Isotonic Layer: A Unified Framework for Recommendation Calibration and Debiasing
Hailing Cheng, Yafang Yang, Hemeng Tao, Fengyu Zhang

TL;DR
The paper introduces the Isotonic Layer, a unified, differentiable module that simplifies recommendation calibration and debiasing, enabling end-to-end learning without additional data processing or infrastructure.
Contribution
It presents a lightweight, plug-and-play layer that unifies calibration and debiasing tasks within recommendation systems, replacing complex, fragmented pipelines.
Findings
Significant improvements in predictive accuracy confirmed by production A/B tests.
Enhanced calibration fidelity and ranking consistency demonstrated.
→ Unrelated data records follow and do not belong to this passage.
(* ===== verification/PdfTemplates.v ===== *)
(** * Templates of documents ([services/PdfTemplateService.ts], [routes/pdfTemplates.ts], [constants/templateTypes.ts])

    The table of templates with its two unique indexes, the service and the requests of
    the route as its schema hands them on.  A template is active when it is the approved
    default of its type.  Keys and the cast of an identifier are arguments. *)

From S2P Require Import Prelude JsMap JsStrings.
Local Open Scope Z_scope.

(** ** Types of templates *)

Definition TEMPLATE_TYPES : list string :=
  ["audit_report"; "quarterly_report"; "annual_report"; "audit_plan"; "audit_missions"; "recommendations"; "outgoing_letter"; "general"].
Definition isValidTemplateTypeKey (input : string) : bool := bool_decide (input ∈ TEMPLATE_TYPES).
Definition LEGACY_MAPPING : list (string * string) :=
  [("تقرير التدقيق", "audit_report"); ("التقرير الربعي", "quarterly_report"); ("التقرير السنوي", "annual_report");
   ("خطة التدقيق", "audit_plan"); ("مهام التدقيق", "audit_missions"); ("التوصيات", "recommendations");
   ("خطاب صادر", "outgoing_letter"); ("عام", "general"); ("auditReport", "audit_report");
   ("quarterlyReport", "quarterly_report"); ("complianceRequirements", "audit_report");
   ("activityAuditResults", "audit_report"); ("eventParticipationSummary", "general"); ("monthlyDepartmentReport", "quarterly_report")].
Definition resolveTemplateTypeKey (input : option string) : string :=
  match input with
  | None => "general"
  | Some t => if bool_decide (t = "") then "general"
              else if isValidTemplateTypeKey t then t
              else default "general" (map_get t LEGACY_MAPPING)
  end.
The layer enables instant, granular calibration across high-dimensional features.
Abstract
Model calibration and debiasing are fundamental yet operationally expensive challenges in large-scale recommendation systems. Existing approaches treat them as separate problems requiring distinct infrastructure: post-hoc calibration pipelines, propensity estimation workflows, and per-segment model farms. We introduce the Isotonic Layer, a differentiable piecewise linear module that unifies both problems within a single, lightweight architectural component - requiring no additional data preprocessing, no propensity estimation, and no separate calibration pipelines. The core insight is elegant: by parameterizing non-negative bucket weights as learnable context embeddings, the model automatically learns all calibration and debiasing functions end-to-end from standard training data. Swapping in a different embedding (position, device type, advertiser ID, or any combination) instantly…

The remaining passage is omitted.